Nursing Across the Ages

by Sean N. Bennett

Agnes Gwendoline Hunt

Contributors

Editors/Reviewers

Figure 1. (Agnes Gwendoline Hunt taken from http://www.inmemoriam.ca/view-announcement-561450-agnes-hunt.html

Biography

Agnes Hunt was born 31 December 1867 at Boreatton Park, Baschurch, Shorpshire, England (cited in The Robert Jones and Agnes Hunt Orthopedic and District Hospital, 2009). Daughter to Roland Hunt and Marianne Humfrey, she was raised in a strict Victorian childhood (Bishop, 1980, p.11). Her parents, being very authoritarian, believed in the saying spare the rod, spoil the child. Her mother especially detested children, and all eleven in the family were taught to take their punishments in silence. Complaining was not encouraged in the Victorian days. This engrained lesson is what caused hesitation for Agnes in 1877, at the age of ten, when she got a bad blister on the heel of her foot. Not wanting to cause a fuss she endured in silence until delirium, general blood poisoning, and a high fever set in. She had developed septicemia and infective arthritis of the hip joint. Agnes later wrote, “My apprenticeship to crippledom had begun, and also the great education of pain” (Hunt, 1980, p. 22). Her mother, in spite of bad parenting, did one good thing for Agnes at this hard time in her life. She would not allow Agnes to pity herself, or think of herself as different from anyone else. Nor were the other children allowed to treat her any different than they would each other. This, combined with Agnes’s character, had her being pulled in a bath chair behind a donkey, and out playing ice hockey on the frozen pond in a home made sled, all within a year.

Figure 2. (Agnes Gwendoline Hunt taken from https://twitter.com/RJAH_NHS/status/889413515202760704/photo/1

Another year later, in December of 1879, her father died along with much of their once vast wealth. In 1882, the family moved to their mother’s home in Leicestershire, Kibworth Hall. They did not stay long though because one day Agnes’s mother went to a town meeting and heard a man speak about Queensland, Australia. He mentioned the breeding of Angora goats and the many benefits that came with it. That was all it took. Once Marianne made up her mind, there was no stopping her. On 11 March 1884, dragging seven of her eleven children with her, she set off by ship, arriving in Brisbane Australia, looking to be an Angora goat breeder.

After no Angora goats were to be found, a purchase of 50 acres, a failed attempt at a chicken farm, and many more memorable adventures, Marianne moved back to England. Agnes lingered, living in Tasmania with her brother Tom.

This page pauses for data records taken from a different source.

(** ** Python values, exceptions and results *)

(** A value as [json.load] and [response.json()] build it.  A [dict] keeps
    its items in insertion order; [json] gives it string keys. *)
Inductive pyval : Type :=
| PNone
| PBool (b : bool)
| PInt (z : Z)
| PStr (s : string)
| PList (l : list pyval)
| PDict (d : list (string * pyval)).

(** The exceptions the program can meet; all derive from [Exception]. *)
Inductive exn : Type :=
| KeyError
| TypeError
| AttributeError
| IndexError
| UnboundLocalError (var : string)
| RequestException
| HTTPError
| JSONDecodeError
| ParserError
| OSError
| UnicodeEncodeError
| ValueError.

Inductive result (A : Type) : Type :=
| Ok (a : A)
| Raise (e : exn).
Arguments Ok {A} a.
Arguments Raise {A} e.

Definition is_ok {A} (r : result A) : bool :=
  match r with Ok _ => true | Raise _ => false end.

(** A hashable value, as a key of the in-memory [processed_files] dict. *)
Inductive pykey : Type :=
| KNone
| KBool (b : bool)
| KInt (z : Z)
| KStr (s : string).

Module Py.

(** [bool] is a subclass of [int]. *)
Definition as_int (v : pyval) : option Z :=
  match v with
  | PBool b => Some (Z.b2z b)
  | PInt z => Some z
  | _ => None
  end.

Fixpoint dict_get {V} (d : list (string * V)) (k : string) : option V :=
  match d with
  | [] => None
  | (k', v) :: d' => if String.eqb k' k then Some v else dict_get d' k
  end.

(** [a == b] *)
Fixpoint eq (a b : pyval) : bool :=
  match a, b with
  | PNone, PNone => true
  | PBool x, PBool y => Bool.eqb x y
  | PBool x, PInt y => Z.eqb (Z.b2z x) y
  | PInt x, PBool y => Z.eqb x (Z.b2z y)
  | PInt x, PInt y => Z.eqb x y
  | PStr x, PStr y => String.eqb x y
  | PList x, PList y =>
      (fix go (x y : list pyval) : bool :=
         match x, y with
         | [], [] => true
         | u :: x', v :: y' => eq u v && go x' y'
         | _, _ => false
         end) x y
  | PDict x, PDict y =>
      Nat.eqb (List.length x) (List.length y)
      && (fix go (x : list (string * pyval)) : bool :=
            match x with
            | [] => true
            | (k, u) :: x' =>
                match dict_get y k with
                | Some v => eq u v
                | None => false
                end && go x'
            end) x
  | _, _ => false
  end.

(** [a >= b]; values of unordered types raise [TypeError].  Lists compare
    at the first pair of items that are not equal, then by length. *)
Fixpoint ge (a b : pyval) : result bool :=
  match a, b with
  | PBool _, PBool _ | PBool _, PInt _ | PInt _, PBool _ | PInt _, PInt _ =>
      match as_int a, as_int b with
      | Some x, Some y => Ok (Z.geb x y)
      | _, _ => Raise TypeError
      end
  | PStr x, PStr y => Ok (String.leb y x)
  | PList x, PList y =>
      (fix go (x y : list pyval) : result bool :=
         match x, y with
         | [], [] => Ok true
         | [], _ :: _ => Ok false
         | _ :: _, [] => Ok true
         | u :: x', v :: y' => if eq u v then go x' y' else ge u v
         end) x y
  | _, _ => Raise TypeError
  end.

(** [bool(v)] *)
Definition truthy (v : pyval) : bool :=
  match v with
  | PNone => false
  | PBool b => b
  | PInt z => negb (Z.eqb z 0)
  | PStr s => match s with EmptyString => false | String _ _ => true end
  | PList l => match l with [] => false | _ => true end
  | PDict d => match d with [] => false | _ => true end
  end.

(** [v[key]] for a string [key] *)
Definition getitem (v : pyval) (key : string) : result pyval :=
  match v with
  | PDict d => match dict_get d key with Some x => Ok x | None => Raise KeyError end
  | _ => Raise TypeError
  end.

(** [v.get(key, default)]; only a dict has the method. *)
Definition get (v : pyval) (key : string) (default : pyval) : result pyval :=
  match v with
  | PDict d => match dict_get d key with Some x => Ok x | None => Ok default end
  | _ => Raise AttributeError
  end.

(** [v[0]] *)
Definition first (v : pyval) : result pyval :=
  match v with
  | PList (x :: _) => Ok x
  | PList [] => Raise IndexError
  | PStr (String c _) => Ok (PStr (String c EmptyString))
  | PStr EmptyString => Raise IndexError
  | PDict _ => Raise KeyError
  | _ => Raise TypeError
  end.

Fixpoint chars (s : string) : list pyval :=
  match s with
  | EmptyString => []
  | String c s' => PStr (String c EmptyString) :: chars s'
  end.

(** The items [for x in v] yields. *)
Definition iter (v : pyval) : result (list pyval) :=
  match v with
  | PList l => Ok l
  | PDict d => Ok (List.map (fun kv => PStr (fst kv)) d)
  | PStr s => Ok (chars s)
  | _ => Raise TypeError
  end.

(** [needle in v] for a string [needle] *)
Definition contains (needle : string) (v : pyval) : result bool :=
  match v with
  | PList l => Ok (List.existsb (eq (PStr needle)) l)
  | PStr s => Ok (PyStr.contains needle s)
  | PDict d => Ok (match dict_get d needle with Some _ => true | None => false end)
  | _ => Raise TypeError
  end.

(** [hash(v)], as far as a dict needs it: lists and dicts are unhashable. *)
Definition hash_key (v : pyval) : result pykey :=
  match v with
  | PNone => Ok KNone
  | PBool b => Ok (KBool b)
  | PInt z => Ok (KInt z)
  | PStr s => Ok (KStr s)
  | PList _ | PDict _ => Raise TypeError
  end.

Definition of_key (k : pykey) : pyval :=
  match k with
  | KNone => PNone
  | KBool b => PBool b
  | KInt z => PInt z
  | KStr s => PStr s
  end.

A few years later, in 1887, they both moved back to England. Agnes had just turned 20 and she soon enrolled as a nursing student at the Royal Alexandra Hospital in Rhyl, North Wales and the West London Hospital in Hammersmith, England (Mosofi, 2005 p. 148).

Contributions

Nursing was a hard profession in those days, draining both physically and mentally. Nurses often worked long hours and lived in austere conditions – eating only bread, cheese, and beer for dinner each night. One of the founders and teachers of the Royal Alexandra Hospital, Miss Graham, showed another side to nursing in her teachings - The heart of nursing. “No nurse is worth her salt if she has not the joy of life within her and the power of sharing it with her patients” (cited in Mostofi, 2005 p. 148). It is no surprise, with a founder like Miss Graham, that the Royal Alexandra Hospital was among the first, if not the very first, to practice open air and happiness as two principles to bettering the lives of the crippled. Agnes took this lesson to heart, receiving the queen’s badge and brassard award in 1891; she went to work for the next nine years treating from normal district nurse encounters to typhoid and smallpox epidemics.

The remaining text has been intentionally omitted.